Work to be completed: Your reply should consist of one number: how many lines below contain "beta".

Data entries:

——————————

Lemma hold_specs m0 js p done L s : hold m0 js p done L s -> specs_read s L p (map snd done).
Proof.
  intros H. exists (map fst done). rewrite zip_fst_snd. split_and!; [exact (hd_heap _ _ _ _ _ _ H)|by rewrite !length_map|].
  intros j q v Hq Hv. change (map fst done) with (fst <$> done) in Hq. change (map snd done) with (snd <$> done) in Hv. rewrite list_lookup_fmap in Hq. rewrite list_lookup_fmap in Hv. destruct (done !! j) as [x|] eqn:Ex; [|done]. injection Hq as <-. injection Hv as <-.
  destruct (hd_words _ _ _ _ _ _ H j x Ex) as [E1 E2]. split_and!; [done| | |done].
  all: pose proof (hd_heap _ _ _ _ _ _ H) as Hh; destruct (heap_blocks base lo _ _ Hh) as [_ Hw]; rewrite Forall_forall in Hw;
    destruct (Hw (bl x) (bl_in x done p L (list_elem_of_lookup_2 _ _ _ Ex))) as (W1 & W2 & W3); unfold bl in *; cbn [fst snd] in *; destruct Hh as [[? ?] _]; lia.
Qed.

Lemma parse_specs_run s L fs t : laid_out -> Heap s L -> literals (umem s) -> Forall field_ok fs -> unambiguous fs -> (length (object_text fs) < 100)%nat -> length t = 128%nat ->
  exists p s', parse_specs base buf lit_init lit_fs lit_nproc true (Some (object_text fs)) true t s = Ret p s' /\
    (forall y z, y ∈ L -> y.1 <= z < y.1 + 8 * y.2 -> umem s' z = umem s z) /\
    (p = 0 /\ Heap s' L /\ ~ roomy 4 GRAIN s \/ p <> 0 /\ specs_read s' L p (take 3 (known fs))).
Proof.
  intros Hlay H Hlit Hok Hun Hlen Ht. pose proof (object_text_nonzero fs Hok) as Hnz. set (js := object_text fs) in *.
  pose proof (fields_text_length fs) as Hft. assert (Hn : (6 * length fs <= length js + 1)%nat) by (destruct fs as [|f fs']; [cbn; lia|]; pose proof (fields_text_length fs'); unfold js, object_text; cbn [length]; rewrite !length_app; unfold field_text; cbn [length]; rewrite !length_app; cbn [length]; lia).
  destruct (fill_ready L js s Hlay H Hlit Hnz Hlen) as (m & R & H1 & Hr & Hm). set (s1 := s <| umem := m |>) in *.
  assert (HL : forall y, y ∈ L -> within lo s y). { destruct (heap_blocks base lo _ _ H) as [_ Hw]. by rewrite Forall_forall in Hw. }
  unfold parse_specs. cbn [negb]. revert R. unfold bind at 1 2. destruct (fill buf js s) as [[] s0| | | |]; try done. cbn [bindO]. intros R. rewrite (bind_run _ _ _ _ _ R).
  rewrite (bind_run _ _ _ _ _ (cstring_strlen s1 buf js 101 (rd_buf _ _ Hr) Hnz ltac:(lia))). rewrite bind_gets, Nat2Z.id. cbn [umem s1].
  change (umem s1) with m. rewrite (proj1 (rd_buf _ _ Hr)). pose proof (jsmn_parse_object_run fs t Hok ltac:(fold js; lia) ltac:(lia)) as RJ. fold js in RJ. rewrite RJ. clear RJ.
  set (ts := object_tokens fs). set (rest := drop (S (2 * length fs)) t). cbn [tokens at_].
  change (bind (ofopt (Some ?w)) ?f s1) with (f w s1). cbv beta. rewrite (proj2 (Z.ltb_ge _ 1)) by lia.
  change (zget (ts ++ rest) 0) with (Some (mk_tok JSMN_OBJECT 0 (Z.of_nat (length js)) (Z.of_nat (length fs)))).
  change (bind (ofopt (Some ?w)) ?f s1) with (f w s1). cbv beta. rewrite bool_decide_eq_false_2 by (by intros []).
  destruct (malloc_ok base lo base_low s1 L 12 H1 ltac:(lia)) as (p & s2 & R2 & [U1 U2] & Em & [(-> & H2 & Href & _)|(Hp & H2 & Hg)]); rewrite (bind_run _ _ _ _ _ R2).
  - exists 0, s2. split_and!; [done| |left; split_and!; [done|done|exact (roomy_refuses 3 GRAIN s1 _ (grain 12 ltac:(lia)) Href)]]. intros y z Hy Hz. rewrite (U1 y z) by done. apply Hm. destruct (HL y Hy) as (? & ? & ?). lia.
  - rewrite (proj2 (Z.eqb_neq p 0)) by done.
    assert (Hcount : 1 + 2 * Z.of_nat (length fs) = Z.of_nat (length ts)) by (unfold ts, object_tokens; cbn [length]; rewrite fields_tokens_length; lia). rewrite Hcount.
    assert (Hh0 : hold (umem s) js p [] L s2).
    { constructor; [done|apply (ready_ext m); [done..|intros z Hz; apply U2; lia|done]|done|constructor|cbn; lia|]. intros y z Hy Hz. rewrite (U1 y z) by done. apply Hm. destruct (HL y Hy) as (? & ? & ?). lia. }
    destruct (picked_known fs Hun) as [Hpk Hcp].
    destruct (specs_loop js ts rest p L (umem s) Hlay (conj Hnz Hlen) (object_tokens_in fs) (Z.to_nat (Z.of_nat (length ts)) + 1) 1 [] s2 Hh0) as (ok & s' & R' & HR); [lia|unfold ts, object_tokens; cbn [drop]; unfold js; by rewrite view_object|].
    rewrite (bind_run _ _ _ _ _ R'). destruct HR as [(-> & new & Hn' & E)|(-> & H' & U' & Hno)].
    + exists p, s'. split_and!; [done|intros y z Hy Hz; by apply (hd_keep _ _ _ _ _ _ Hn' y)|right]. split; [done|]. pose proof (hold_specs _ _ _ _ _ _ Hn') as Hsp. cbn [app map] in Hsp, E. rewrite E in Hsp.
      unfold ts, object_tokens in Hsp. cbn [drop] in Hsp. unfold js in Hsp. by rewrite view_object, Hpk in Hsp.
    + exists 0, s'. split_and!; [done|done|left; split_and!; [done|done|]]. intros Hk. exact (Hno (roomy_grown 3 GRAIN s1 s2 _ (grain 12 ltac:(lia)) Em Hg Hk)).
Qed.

——————————

Exercise result: 2